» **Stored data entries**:
═══

(** Every vhost of a port has the restrictions of the port.  The vhosts made
    are, for every listening port, the default one and one for each of its
    origins (named like the origin without its scheme), less those
    libwebsockets refuses.  Each has the users, origins and origin check of its
    port, its address, certificate and key, and asks peers for a certificate if
    the port has a CA. *)
Theorem vhosts_restricted (lws_create_vhost : creation_info -> bool) (l : list vhinfo) :
  (create_vhosts lws_create_vhost l).1.1 = filter (makes lws_create_vhost) (concat (port_vhosts <$> l)) /\
  forall v, v ∈ (create_vhosts lws_create_vhost l).1.1 -> exists c, c ∈ l /\ v_ctx v = vh_ctx c /\
    ci_port (v_info v) = ci_port (vh_info c) /\ ci_iface (v_info v) = ci_iface (vh_info c) /\
    ci_cert (v_info v) = ci_cert (vh_info c) /\ ci_key (v_info v) = ci_key (vh_info c) /\
    ci_ca (v_info v) = ci_ca (vh_info c) /\ ci_options (vh_info c) ⊆ ci_options (v_info v) /\
    (is_Some (ci_ca (vh_info c)) ->
      {[PEER_CERT_NOT_REQUIRED; REQUIRE_VALID_OPENSSL_CLIENT_CERT]} ⊆ ci_options (v_info v)) /\
    (ci_vhost_name (v_info v) = Some "default" \/
     exists o, o ∈ vc_origins (vh_ctx c) /\ ci_vhost_name (v_info v) = Some (strip_scheme o)).
Proof.
  pose proof (create_vhosts_made lws_create_vhost l) as E. split; [done|]. intros v (c & n & Hc & -> & Hn)%vhost_of_port.
  exists c. split; [done|]. unfold port_vhost, ask_cert. split; [done|].
  assert (Some n = Some "default" \/ exists o, o ∈ vc_origins (vh_ctx c) /\ Some n = Some (strip_scheme o)) as Hname.
  { apply elem_of_cons in Hn as [->|(o & -> & Ho)%list_elem_of_fmap]; eauto. }
  destruct (ci_ca (vh_info c)) eqn:Ea; simpl; rewrite ?Ea; split_and!; try done; try set_solver.
Qed.

(** ** The two ways to describe a listening port *)

Inductive ipv6_mode := Ipv6_off | Ipv6_on | Ipv6_only.

Record port_spec := PortSpec {
  sp_label : string;
  sp_port : Z;
  sp_port_text : string;
  sp_iface : string;
  sp_tls : option (string * string * string);
  sp_acl : option string;
  sp_origins : list string;
  sp_check : bool;
  sp_ipv6 : ipv6_mode;
  sp_users : list string;
}.

Definition json_port (sp : port_spec) : json :=
  JObject (
    [("port", JInt (sp_port sp)); ("interface", JString (sp_iface sp))] ++
    match sp_tls sp with
    | Some (c, k, a) => [("cert", JString c); ("key", JString k); ("ca", JString a)]
    | None => []
    end ++
    match sp_acl sp with Some a => [("ubusx_acl", JString a)] | None => [] end ++
    [("origin", JArray (JString <$> sp_origins sp));
     ("origin_check", JBool (sp_check sp));
     ("ipv6", JBool (match sp_ipv6 sp with Ipv6_off => false | _ => true end));
     ("ipv6only", JBool (match sp_ipv6 sp with Ipv6_only => true | _ => false end));
     ("restrict_to_user", JArray (JString <$> sp_users sp))]).

Definition opt (c : ascii) (arg : string) : ascii * option string := (c, Some arg).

═══

» **EXERCISE DIRECTIONS**: Every entry, from first to last, should be written out exactly.

» **THE ANSWER**:
(** Every vhost of a port has the restrictions of the port.  The vhosts made
    are, for every listening port, the default one and one for each of its
    origins (named like the origin without its scheme), less those
    libwebsockets refuses.  Each has the users, origins and origin check of its
    port, its address, certificate and key, and asks peers for a certificate if
    the port has a CA. *)
Theorem vhosts_restricted (lws_create_vhost : creation_info -> bool) (l : list vhinfo) :
  (create_vhosts lws_create_vhost l).1.1 = filter (makes lws_create_vhost) (concat (port_vhosts <$> l)) /\
  forall v, v ∈ (create_vhosts lws_create_vhost l).1.1 -> exists c, c ∈ l /\ v_ctx v = vh_ctx c /\
    ci_port (v_info v) = ci_port (vh_info c) /\ ci_iface (v_info v) = ci_iface (vh_info c) /\
    ci_cert (v_info v) = ci_cert (vh_info c) /\ ci_key (v_info v) = ci_key (vh_info c) /\
    ci_ca (v_info v) = ci_ca (vh_info c) /\ ci_options (vh_info c) ⊆ ci_options (v_info v) /\
    (is_Some (ci_ca (vh_info c)) ->
      {[PEER_CERT_NOT_REQUIRED; REQUIRE_VALID_OPENSSL_CLIENT_CERT]} ⊆ ci_options (v_info v)) /\
    (ci_vhost_name (v_info v) = Some "default" \/
     exists o, o ∈ vc_origins (vh_ctx c) /\ ci_vhost_name (v_info v) = Some (strip_scheme o)).
Proof.
  pose proof (create_vhosts_made lws_create_vhost l) as E. split; [done|]. intros v (c & n & Hc & -> & Hn)%vhost_of_port.
  exists c. split; [done|]. unfold port_vhost, ask_cert. split; [done|].
  assert (Some n = Some "default" \/ exists o, o ∈ vc_origins (vh_ctx c) /\ Some n = Some (strip_scheme o)) as Hname.
  { apply elem_of_cons in Hn as [->|(o & -> & Ho)%list_elem_of_fmap]; eauto. }
  destruct (ci_ca (vh_info c)) eqn:Ea; simpl; rewrite ?Ea; split_and!; try done; try set_solver.
Qed.

(** ** The two ways to describe a listening port *)

Inductive ipv6_mode := Ipv6_off | Ipv6_on | Ipv6_only.

Record port_spec := PortSpec {
  sp_label : string;
  sp_port : Z;
  sp_port_text : string;
  sp_iface : string;
  sp_tls : option (string * string * string);
  sp_acl : option string;
  sp_origins : list string;
  sp_check : bool;
  sp_ipv6 : ipv6_mode;
  sp_users : list string;
}.

Definition json_port (sp : port_spec) : json :=
  JObject (
    [("port", JInt (sp_port sp)); ("interface", JString (sp_iface sp))] ++
    match sp_tls sp with
    | Some (c, k, a) => [("cert", JString c); ("key", JString k); ("ca", JString a)]
    | None => []
    end ++
    match sp_acl sp with Some a => [("ubusx_acl", JString a)] | None => [] end ++
    [("origin", JArray (JString <$> sp_origins sp));
     ("origin_check", JBool (sp_check sp));
     ("ipv6", JBool (match sp_ipv6 sp with Ipv6_off => false | _ => true end));
     ("ipv6only", JBool (match sp_ipv6 sp with Ipv6_only => true | _ => false end));
     ("restrict_to_user", JArray (JString <$> sp_users sp))]).

Definition opt (c : ascii) (arg : string) : ascii * option string := (c, Some arg).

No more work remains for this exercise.